Records contained in a dataset »
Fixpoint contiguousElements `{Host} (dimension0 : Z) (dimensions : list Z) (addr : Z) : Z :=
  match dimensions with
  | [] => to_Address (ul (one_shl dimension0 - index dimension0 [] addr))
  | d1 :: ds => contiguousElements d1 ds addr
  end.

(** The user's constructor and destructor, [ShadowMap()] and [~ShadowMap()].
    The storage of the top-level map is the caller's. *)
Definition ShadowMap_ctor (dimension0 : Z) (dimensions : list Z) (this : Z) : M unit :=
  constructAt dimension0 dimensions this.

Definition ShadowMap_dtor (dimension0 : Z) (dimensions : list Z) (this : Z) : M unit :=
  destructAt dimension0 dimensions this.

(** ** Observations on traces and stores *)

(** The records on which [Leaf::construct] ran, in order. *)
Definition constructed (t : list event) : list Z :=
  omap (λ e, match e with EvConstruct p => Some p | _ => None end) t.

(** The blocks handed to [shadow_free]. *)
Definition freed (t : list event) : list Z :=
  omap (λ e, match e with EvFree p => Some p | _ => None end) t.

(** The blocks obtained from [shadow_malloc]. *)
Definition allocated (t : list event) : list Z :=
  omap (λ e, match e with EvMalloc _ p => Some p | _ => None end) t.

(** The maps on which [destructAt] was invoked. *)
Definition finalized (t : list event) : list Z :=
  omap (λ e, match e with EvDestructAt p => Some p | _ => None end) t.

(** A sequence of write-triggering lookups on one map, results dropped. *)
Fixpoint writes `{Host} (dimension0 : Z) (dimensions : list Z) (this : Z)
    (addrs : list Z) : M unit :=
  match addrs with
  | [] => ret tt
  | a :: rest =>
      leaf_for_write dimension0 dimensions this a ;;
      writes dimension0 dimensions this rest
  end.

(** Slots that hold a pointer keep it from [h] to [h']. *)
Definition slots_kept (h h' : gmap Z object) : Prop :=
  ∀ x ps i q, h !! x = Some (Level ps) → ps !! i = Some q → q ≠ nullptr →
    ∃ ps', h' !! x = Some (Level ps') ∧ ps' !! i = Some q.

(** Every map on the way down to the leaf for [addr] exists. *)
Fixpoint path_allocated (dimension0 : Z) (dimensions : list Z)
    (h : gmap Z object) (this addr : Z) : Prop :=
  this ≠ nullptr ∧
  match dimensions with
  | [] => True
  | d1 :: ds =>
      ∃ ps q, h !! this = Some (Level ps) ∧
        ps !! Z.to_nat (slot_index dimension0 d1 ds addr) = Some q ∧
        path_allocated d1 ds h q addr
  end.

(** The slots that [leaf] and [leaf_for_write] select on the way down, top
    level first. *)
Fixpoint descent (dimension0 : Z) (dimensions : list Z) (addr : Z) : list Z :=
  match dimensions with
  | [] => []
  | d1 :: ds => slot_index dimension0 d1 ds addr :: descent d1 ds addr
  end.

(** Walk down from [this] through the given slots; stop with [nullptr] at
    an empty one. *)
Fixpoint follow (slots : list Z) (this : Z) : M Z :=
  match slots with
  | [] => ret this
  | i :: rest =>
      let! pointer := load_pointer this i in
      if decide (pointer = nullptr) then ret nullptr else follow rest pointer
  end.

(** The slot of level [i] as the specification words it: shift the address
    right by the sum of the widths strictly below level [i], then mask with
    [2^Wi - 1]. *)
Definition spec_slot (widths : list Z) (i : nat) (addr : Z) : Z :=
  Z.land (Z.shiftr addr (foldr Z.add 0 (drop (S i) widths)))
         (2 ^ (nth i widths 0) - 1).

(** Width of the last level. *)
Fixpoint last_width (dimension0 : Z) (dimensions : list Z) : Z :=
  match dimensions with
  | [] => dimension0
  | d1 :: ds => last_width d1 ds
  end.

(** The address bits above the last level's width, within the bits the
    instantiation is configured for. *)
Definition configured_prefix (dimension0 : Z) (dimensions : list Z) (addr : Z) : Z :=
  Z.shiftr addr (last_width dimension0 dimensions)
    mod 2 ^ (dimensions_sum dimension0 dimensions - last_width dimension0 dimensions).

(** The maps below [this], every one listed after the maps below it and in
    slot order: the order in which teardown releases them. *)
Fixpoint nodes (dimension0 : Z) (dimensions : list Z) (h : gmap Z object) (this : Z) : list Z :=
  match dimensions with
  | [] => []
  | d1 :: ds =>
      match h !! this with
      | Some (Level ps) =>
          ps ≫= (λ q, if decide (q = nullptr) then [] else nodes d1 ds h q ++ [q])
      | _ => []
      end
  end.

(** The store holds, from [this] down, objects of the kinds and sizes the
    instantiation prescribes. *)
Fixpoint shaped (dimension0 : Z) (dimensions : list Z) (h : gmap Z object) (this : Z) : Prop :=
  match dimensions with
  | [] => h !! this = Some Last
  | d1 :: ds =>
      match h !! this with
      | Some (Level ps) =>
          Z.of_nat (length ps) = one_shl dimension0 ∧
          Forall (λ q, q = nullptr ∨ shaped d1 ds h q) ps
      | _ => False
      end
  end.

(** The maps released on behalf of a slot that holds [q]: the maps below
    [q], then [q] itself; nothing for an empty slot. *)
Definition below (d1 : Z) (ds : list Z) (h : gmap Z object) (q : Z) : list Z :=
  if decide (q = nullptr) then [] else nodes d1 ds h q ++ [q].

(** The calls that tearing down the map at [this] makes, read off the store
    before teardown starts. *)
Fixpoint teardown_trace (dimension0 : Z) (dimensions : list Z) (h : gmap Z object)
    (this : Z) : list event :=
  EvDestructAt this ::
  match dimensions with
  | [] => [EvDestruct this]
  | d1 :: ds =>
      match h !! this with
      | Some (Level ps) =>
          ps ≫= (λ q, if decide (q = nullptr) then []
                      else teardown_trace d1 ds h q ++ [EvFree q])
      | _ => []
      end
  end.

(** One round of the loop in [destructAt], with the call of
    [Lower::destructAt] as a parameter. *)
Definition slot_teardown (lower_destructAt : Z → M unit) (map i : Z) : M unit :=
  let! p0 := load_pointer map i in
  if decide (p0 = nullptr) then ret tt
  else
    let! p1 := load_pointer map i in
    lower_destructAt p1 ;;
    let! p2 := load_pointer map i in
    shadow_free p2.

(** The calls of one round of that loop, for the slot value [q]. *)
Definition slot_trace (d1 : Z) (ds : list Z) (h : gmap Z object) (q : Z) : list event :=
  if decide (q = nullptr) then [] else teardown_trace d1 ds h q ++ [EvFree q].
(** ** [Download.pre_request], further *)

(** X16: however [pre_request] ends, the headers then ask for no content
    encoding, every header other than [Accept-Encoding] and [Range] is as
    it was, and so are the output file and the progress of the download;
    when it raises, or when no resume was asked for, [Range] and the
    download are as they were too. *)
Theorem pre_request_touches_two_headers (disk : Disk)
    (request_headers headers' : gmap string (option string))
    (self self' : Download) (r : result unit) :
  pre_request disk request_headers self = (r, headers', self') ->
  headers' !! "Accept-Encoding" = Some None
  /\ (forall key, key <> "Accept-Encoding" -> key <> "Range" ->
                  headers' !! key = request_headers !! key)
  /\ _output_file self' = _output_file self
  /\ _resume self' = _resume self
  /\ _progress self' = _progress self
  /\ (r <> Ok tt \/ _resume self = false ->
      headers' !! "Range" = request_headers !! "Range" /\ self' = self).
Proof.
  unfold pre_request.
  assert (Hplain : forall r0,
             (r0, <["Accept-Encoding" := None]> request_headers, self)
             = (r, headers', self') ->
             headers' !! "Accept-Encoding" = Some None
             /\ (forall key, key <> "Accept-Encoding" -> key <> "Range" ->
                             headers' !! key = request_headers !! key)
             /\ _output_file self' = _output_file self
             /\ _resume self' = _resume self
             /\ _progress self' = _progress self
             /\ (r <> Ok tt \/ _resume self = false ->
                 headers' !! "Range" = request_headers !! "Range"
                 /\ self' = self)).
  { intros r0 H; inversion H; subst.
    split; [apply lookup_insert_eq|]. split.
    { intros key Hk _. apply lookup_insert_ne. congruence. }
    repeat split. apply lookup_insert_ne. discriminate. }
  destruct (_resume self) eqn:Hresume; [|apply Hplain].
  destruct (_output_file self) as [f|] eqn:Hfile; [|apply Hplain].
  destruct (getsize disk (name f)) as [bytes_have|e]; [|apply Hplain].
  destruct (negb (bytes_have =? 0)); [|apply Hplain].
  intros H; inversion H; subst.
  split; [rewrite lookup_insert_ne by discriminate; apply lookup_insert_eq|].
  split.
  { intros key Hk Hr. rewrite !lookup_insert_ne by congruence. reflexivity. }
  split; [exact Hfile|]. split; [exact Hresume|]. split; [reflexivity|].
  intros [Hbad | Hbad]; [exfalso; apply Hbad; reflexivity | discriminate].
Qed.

EXERCISE GOAL »
Tally up the lines above containing "unit"; the number is the full answer.

WRITTEN RESPONSE »
5